It should be remembered that the US space agency has already spent $40 billion on this project, which includes rockets called the “Space Launch System” (SLS) and the Orion capsule that astronauts will occupy. The agency has been the victim of accumulated delays (SLS, launched in 2011, was originally supposed to make its first launch before 2020) and its detractors have easily argued that it should have reverted to private enterprise: in past years, SpaceX (under Elon Musk) and Blue Origin (under Jeff Bezos). ) have produced their own rockets, although the “version” is not capable of going to the moon.

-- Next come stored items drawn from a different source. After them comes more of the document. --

(* ===== verification/NodeFifo.v ===== *)
(** * Event loops over ordered links: users agree

    The clusters of event loops of [NodeCluster.v] with links that may lose
    messages but keep their order, as one connection between two nodes does.
    They refine the ordered network of [RaftFifo.v], so what nodes tell their
    users of a slot is the same everywhere. *)

From S2P Require Import Prelude Types Network Storage Raft RaftLocal RaftEvents RaftDurable.
From S2P Require Import RaftNet RaftNetLemmas RaftFifo RaftAgreement.
From S2P Require Import Paxos Protocol Node NodeProps NodeCluster.

Section ordered.
Context {V PS RS B : Type} `{EqDecision V}.
Context `{PaxosStorage PS (Pending V), RaftStorageSpec RS V}.
Context (mp : bool).
Context (encode : Message (Pending V) → option B) (decode : B → option (Message (Pending V))).
Context (cluster : gset NodeId) (cfg : RaftConfig).
Abbreviation Links := (gmap (NodeId * NodeId) nat).
Implicit Types (C : Loops V PS RS B) (σ : Net (Pending V) (PendingRaftStorage V RS)) (rd links : Links).

(** Per link, the length of the trace up to and including the send its
    receiver has read last. *)
Inductive iteration : Loops V PS RS B * Links → Loops V PS RS B * Links → Prop :=
| it_receive C rd C1 i from n data :
    trace C !! i = Some (from, EffSend n data) → unread rd from n ≤ i →
    iterates mp encode decode C n (InBytes data) C1 →
    iteration (C, rd) (C1, <[(from, n) := S i]> rd)
| it_input C rd C1 n inp :
    (∀ data, inp = InBytes data → decode data = None) →
    iterates mp encode decode C n inp C1 → iteration (C, rd) (C1, rd).

Inductive ostep : Loops V PS RS B * Links → Loops V PS RS B * Links → Prop :=
| os_iteration y y1 : iteration y y1 → ostep y y1
| os_lifecycle C rd C1 n :
    lifecycle mp encode decode cluster cfg C n C1 → ostep (C, rd) (C1, rd)
| os_dequeue C rd C1 n r : dequeues C n r C1 → ostep (C, rd) (C1, rd).

Definition oreachable (y : Loops V PS RS B * Links) : Prop :=
  ∃ C0, cinitial cluster C0 ∧ rtc ostep (C0, ∅) y.

(** The sends of the trace are packets, those of one link in the same order,
    and what a link has not read in the trace it has not read in the network. *)
Record in_order C rd σ links (f : nat → nat) : Prop := {
  io_packet i from to data : trace C !! i = Some (from, EffSend to data) →
    ∃ m, encode (mkMessage from (WRaft m)) = Some data ∧ packets σ !! f i = Some (mkPacket from to m);
  io_mono i j from to d d' : i < j → trace C !! i = Some (from, EffSend to d) →
    trace C !! j = Some (from, EffSend to d') → f i < f j;
  io_unread i from to d : trace C !! i = Some (from, EffSend to d) → unread rd from to ≤ i →
    unread links from to ≤ f i;
  io_bound from to : unread links from to ≤ length (packets σ);
}.

Lemma lookup_effects (n from to : NodeId) (eff : list (Effect V B)) k data :
  map (pair n) eff !! k = Some (from, EffSend to data) → from = n ∧ eff !! k = Some (EffSend to data).
Proof.
  change (map (pair n) eff) with (pair n <$> eff). rewrite list_lookup_fmap.
  destruct (eff !! k); naive_solver.
Qed.

(** A move of one node extends the order. *)
Lemma in_order_move C rd σ links f n eff new h σ1 :
  in_order C rd σ links f → packets σ1 = packets σ ++ new → embeds encode n eff new →
  ∃ f1, in_order (mkLoops (<[n := h]> (hosts C)) (trace C ++ map (pair n) eff)) rd σ1 links f1 ∧
    ∀ i, i < length (trace C) → f1 i = f i.
Proof.
  intros [P1 M1 U1 B1] Hps (g & G1 & G2).
  set (f1 := λ i, if decide (i < length (trace C)) then f i
                  else length (packets σ) + g (i - length (trace C))).
  assert (∀ i, i < length (trace C) → f1 i = f i) as Hold.
  { intros i Hi. unfold f1. by rewrite decide_True. }
  assert (∀ i, ¬ i < length (trace C) → f1 i = length (packets σ) + g (i - length (trace C))) as Hnew.
  { intros i Hi. unfold f1. by rewrite decide_False. }
  assert (∀ i x, (trace C ++ map (pair n) eff) !! i = Some x → i < length (trace C) →
    trace C !! i = Some x) as Hl by (intros i x Hx Hi; by rewrite lookup_app_l in Hx).
  assert (∀ i from to d, (trace C ++ map (pair n) eff) !! i = Some (from, EffSend to d) →
    ¬ i < length (trace C) → from = n ∧ eff !! (i - length (trace C)) = Some (EffSend to d)) as Hr.
  { intros i from to d Hx Hi. rewrite lookup_app_r in Hx by lia. by apply lookup_effects. }
  exists f1. split; [|exact Hold]. split; simpl.
  - intros i from to data Hi. rewrite Hps. destruct (decide (i < length (trace C))) as [Hlt|Hge].
    + rewrite Hold by done. destruct (P1 _ _ _ _ (Hl _ _ Hi Hlt)) as (m & ? & Hm). exists m.
      split; [done|]. rewrite lookup_app_l; [done|]. by eapply lookup_lt_Some.
    + rewrite Hnew by done. destruct (Hr _ _ _ _ Hi Hge) as [-> He].
      destruct (G1 _ _ _ He) as (m & ? & Hm). exists m. split; [done|].
      rewrite lookup_app_r by lia. by replace (_ - _) with (g (i - length (trace C))) by lia.
  - intros i j from to d d' Hij Hi Hj.
    destruct (decide (i < length (trace C))) as [Hli|Hgi], (decide (j < length (trace C))) as [Hlj|Hgj];
      [..|lia|].
    + rewrite !Hold by done. eapply M1; eauto.
    + rewrite Hold, Hnew by done. destruct (P1 _ _ _ _ (Hl _ _ Hi Hli)) as (m & _ & Hm).
      apply lookup_lt_Some in Hm. lia.
    + rewrite !Hnew by done. destruct (Hr _ _ _ _ Hi Hgi) as [_ Ei], (Hr _ _ _ _ Hj Hgj) as [_ Ej].
      assert (g (i - length (trace C)) < g (j - length (trace C))); [|lia].
      eapply G2; [|exact Ei|exact Ej]. lia.
  - intros i from to d Hi Hu. destruct (decide (i < length (trace C))) as [Hli|Hgi].
    + rewrite Hold by done. eapply U1; eauto.
    + rewrite Hnew by done. pose proof (B1 from to). lia.
  - intros from to. rewrite Hps, length_app. pose proof (B1 from to). lia.
Qed.

Lemma unread_insert rd (a b c d : NodeId) k :
  unread (<[(a, b) := k]> rd) c d = if decide ((a, b) = (c, d)) then k else unread rd c d.
Proof.
  unfold unread. destruct (decide ((a, b) = (c, d))) as [<-|Hne].
  - by rewrite lookup_insert_eq.
  - by rewrite lookup_insert_ne.
Qed.

(** Reading a send of the trace and its packet. *)
Lemma in_order_read C rd σ links f i from n data :
  in_order C rd σ links f → trace C !! i = Some (from, EffSend n data) →
  in_order C (<[(from, n) := S i]> rd) σ (<[(from, n) := S (f i)]> links) f.
Proof.
  intros [P1 M1 U1 B1] Hi. split; [done|done| |].
  - intros j a b d Hj. rewrite !unread_insert. destruct (decide _) as [[= <- <-]|]; [|by eapply U1].
    intros Hlt. eapply M1; [|exact Hi|exact Hj]. lia.
  - intros a b. rewrite unread_insert. destruct (decide _); [|done].
    destruct (P1 _ _ _ _ Hi) as (m & _ & Hm). apply lookup_lt_Some in Hm. lia.
Qed.

(** Reading it in the trace only: the loop ignored it. *)
Lemma in_order_skip C rd σ links f i from n :
  in_order C rd σ links f → unread rd from n ≤ i → in_order C (<[(from, n) := S i]> rd) σ links f.
Proof.
  intros [P1 M1 U1 B1] Hi. split; [done|done| |done].
  intros j a b d Hj. rewrite unread_insert. destruct (decide _) as [[= <- <-]|]; [|by eapply U1].
  intros Hlt. eapply U1; [exact Hj|lia].
Qed.

(** The steps of a loop are steps of the ordered network. *)
Lemma local_fifo n σ σ' links :
  rtc (local_step cluster cfg n) σ σ' → rtc (fifo_step cluster cfg) (σ, links) (σ', links).
Proof.
  induction 1 as [|σ σ1 σ2 [Hq|(ev & Hl & He)] _ IH]; [apply rtc_refl|..]; (eapply rtc_l; [|exact IH]).
  - by eapply fifo_quiet.
  - by eapply fifo_local.
Qed.

Lemma received_fifo n from m σ σ' links k :
  packets σ !! k = Some (mkPacket from n m) → unread links from n ≤ k →
  input_steps cluster cfg n (Some (from, m)) σ σ' →
  rtc (fifo_step cluster cfg) (σ, links) (σ', <[(from, n) := S k]> links).
Proof.
  intros Hk Hu (σ1 & He & Hl). eapply rtc_l; [by eapply fifo_receive|by eapply local_fifo].
Qed.

Context (serde : ∀ msg data, encode msg = Some data → decode data = Some msg).

Record osim C rd σ links : Prop := {
  os_dom : dom (hosts C) = cluster;
  os_sim : simulates encode cluster C σ;
  os_order : ∃ f, in_order C rd σ links f;
}.

(** A move without a message. *)
Lemma osim_local C rd σ links n C1 :
  osim C rd σ links → moved encode cluster cfg C σ n None C1 →
  ∃ σ1, rtc (fifo_step cluster cfg) (σ, links) (σ1, links) ∧ osim C1 rd σ1 links.
Proof.
  intros [Hd Hs [f Hf]] Hm. pose proof (moved_dom _ _ _ _ _ _ _ _ Hd Hm) as Hd1.
  destruct Hm as (σ1 & h & st & eff & [Hst _ (new & Hps & He) _ _] & -> & _ & Hs1).
  destruct (in_order_move _ _ _ _ _ n eff new h σ1 Hf Hps He) as (f1 & Hf1 & _).
  exists σ1. split; [by apply (local_fifo n)|]. split; [done|done|by exists f1].
Qed.

Lemma iteration_sim C rd C1 rd1 σ links :
  osim C rd σ links → iteration (C, rd) (C1, rd1) →
  ∃ σ1 links1, rtc (fifo_step cluster cfg) (σ, links) (σ1, links1) ∧ osim C1 rd1 σ1 links1.
Proof.
  intros Ho Hst. inversion Hst as [? ? ? i from n data Hi Hu Hit|? ? ? n inp Hin Hit]; subst.
  - pose proof Ho as [Hd Hs [f Hf]]. destruct (io_packet _ _ _ _ _ Hf _ _ _ _ Hi) as (m & He & Hk).
    pose proof (serde _ _ He) as Hdec.
    destruct (iterates_moved mp encode decode cluster cfg C σ n (InBytes data) C1) as [Hm|Hm]; try done.
    { intros msg. rewrite Hdec. intros [= <-]. by exists m. }
    + simpl in Hm. rewrite Hdec in Hm. simpl in Hm.
      pose proof (moved_dom _ _ _ _ _ _ _ _ Hd Hm) as Hd1.
      destruct Hm as (σ1 & h & st & eff & [Hst1 _ (new & Hps & Hemb) _ _] & -> & _ & Hs1).
      destruct (in_order_move _ _ _ _ _ n eff new h σ1
        (in_order_read _ _ _ _ _ _ _ _ _ Hf Hi) Hps Hemb) as (f1 & Hf1 & _).
      exists σ1, (<[(from, n) := S (f i)]> links). split.
      * eapply received_fifo; [exact Hk| |exact Hst1]. by eapply io_unread.
      * split; [done|done|by exists f1].
    + destruct (osim_local C (<[(from, n) := S i]> rd) σ links n C1) as (σ1 & ? & ?); [|done|by eauto].
      split; [done|done|]. exists f. by apply in_order_skip.
  - assert (received decode inp = None ∧ input_ok decode inp) as [Hrec Hok].
    { destruct inp as [| |data| |]; try done. simpl. rewrite (Hin data eq_refl). by split. }
    pose proof (iterates_moved mp encode decode cluster cfg C σ n inp C1 (os_sim _ _ _ _ Ho) Hok Hit) as Hm.
    rewrite Hrec in Hm. assert (moved encode cluster cfg C σ n None C1) as Hm' by (by destruct Hm).
    destruct (osim_local _ _ _ _ _ _ Ho Hm') as (σ1 & ? & ?). eauto.
Qed.

Lemma ostep_sim C rd C1 rd1 σ links :
  osim C rd σ links → ostep (C, rd) (C1, rd1) →
  ∃ σ1 links1, rtc (fifo_step cluster cfg) (σ, links) (σ1, links1) ∧ osim C1 rd1 σ1 links1.
Proof.
  intros Ho Hst. inversion Hst as [? ? Hit|? ? ? n Hl|? ? ? n r Hq]; subst.
  - by eapply iteration_sim.
  - pose proof (lifecycle_moved mp encode decode cluster cfg serde C σ n C1 (os_dom _ _ _ _ Ho) (os_sim _ _ _ _ Ho) Hl) as Hm.
    destruct (osim_local _ _ _ _ _ _ Ho Hm) as (σ1 & ? & ?). eauto.
  - pose proof (dequeues_moved encode cluster cfg C σ n r C1 (os_sim _ _ _ _ Ho) Hq) as Hm.
    destruct (osim_local _ _ _ _ _ _ Ho Hm) as (σ1 & ? & ?). eauto.
Qed.

Lemma oreachable_simulated y :
  oreachable y → ∃ x, fifo_reachable cluster cfg x ∧ simulates encode cluster y.1 x.1.
Proof.
  intros (C0 & Hi & Hr). pose proof Hi as (Hd & _ & Htr).
  destruct (cinitial_simulates encode cluster C0 Hi) as (σ0 & Hi0 & Hs0).
  assert (∃ x, rtc (fifo_step cluster cfg) (σ0, ∅) x ∧ osim y.1 y.2 x.1 x.2) as (x & Hx & Ho).
  2: { exists x. split; [by exists σ0|]. by apply os_sim in Ho. }
  assert (osim C0 ∅ σ0 ∅) as H00.
  { split; [done|done|]. exists id. split; rewrite ?Htr; try done.
    intros from to. unfold unread. rewrite lookup_empty. simpl. lia. }
  assert (∀ y0 x0, rtc ostep y0 y → osim y0.1 y0.2 x0.1 x0.2 →
    ∃ x, rtc (fifo_step cluster cfg) x0 x ∧ osim y.1 y.2 x.1 x.2) as Hgo.
  { clear -serde. intros y0 x0 Hr. revert x0. induction Hr as [y|[C rd] [C1 rd1] y Hst _ IH]; intros [σ links] Ho.
    - exists (σ, links). split; [apply rtc_refl|done].
    - destruct (ostep_sim _ _ _ _ _ _ Ho Hst) as (σ1 & links1 & Hr1 & Ho1).
      destruct (IH (σ1, links1) Ho1) as (x & Hx & Hox). exists x. split; [by etrans|done]. }
  exact (Hgo (C0, ∅) (σ0, ∅) Hr H00).
Qed.

(** ** What users are told *)
Context {U : Type} (obs : V → U) (obs_norm : ∀ v, obs (norm v) = obs v).

Lemma told_agree y a b d d' :
  oreachable y → told_by y.1 a d → told_by y.1 b d' → dc_slot d = dc_slot d' →
  obs (dc_value d) = obs (dc_value d').
Proof.
  intros (x & Hx & Hs)%oreachable_simulated Ha Hb.
  destruct (sim_told _ _ _ _ Hs _ _ Ha) as (da & Hda & ->).
  destruct (sim_told _ _ _ _ Hs _ _ Hb) as (db & Hdb & ->).
  apply (delivered_agree cluster cfg (obs ∘ pvalue)) with (x := x) (a := a) (b := b); try done.
  intros v. apply obs_norm.
Qed.

(** C1. Users agree: however the event loops of a cluster of Raft nodes
    interleave over links that keep order but may lose messages, however
    their decision channels are read, wherever they return, are killed,
    between two iterations or inside one, and are started again, two decisions that any
    two nodes have told a caller or the decision channel for the same slot
    carry the same value, in every observation of the values that storage
    preserves. *)
Theorem users_agree y a b d d' :
  oreachable y → told_by y.1 a d → told_by y.1 b d' → dc_slot d = dc_slot d' →
  obs (dc_value d) = obs (dc_value d').
Proof. apply told_agree. Qed.
End ordered.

Whether a private company would have done better and faster is always speculative, but the failure of the Artemis 1 rocket would certainly have greatly affected NASA’s reputation. The rocket, which is unmanned, should go into lunar orbit, carrying three astronauts, Artemis 2, in 2024 and Artemis 3, whose occupants should land on the moon in 2025.
The first two launch attempts, on August 29 and September 3, were postponed each time due to hydrogen leaks in the fuel tank supply pipe—the second leak was larger than the first. Next try May take place September 27 or October 2.
Lori Carver, former NASA administrator (2009 to 2013); Commented on The New York Times On Sept. 3, hydrogen is inevitably going to be an ongoing problem because of the technology choices surrounding SLS.
Same Lori Carver announced Scientific American In the month of August: ” show [Artemis] Weak”. He is known as a critic of NASA’s policy of returning to the moon with the same type of rocket used for the Apollo missions 50 to 60 years ago. In addition, “the space agency’s most pressing missions include combating climate change, protecting Earth against asteroid threats and developing transformative technologies for the 21st century. But in addition, when the mission is to explore other worlds, the agency should spend at least some of its budget to “encourage innovation that improves the way humans get there.”
she repeated New Scientist In mid-September In his opinion, NASA is “going back to the moon for the wrong reasons”: “Since we went to the moon, we want to go back”, but acts as if the only purpose is to send an astronaut. For previous 12 wins. “Maybe that’s not the right way to do it. Another way around the problem is to cut costs. »
Under current circumstances, the costs of SLS make it unthinkable to continue the lunar program beyond Artemis 3, if only this rocket is to be relied upon. As the future lunar lander is already being developed, private enterprise can play a role by developing its own lunar rocket. But it takes political will, Lori Carver charges: “The reason we’re returning to the moon now is because the construction of SLS has created jobs for American workers, and elected members of Congress want to work in their districts. Keep them.”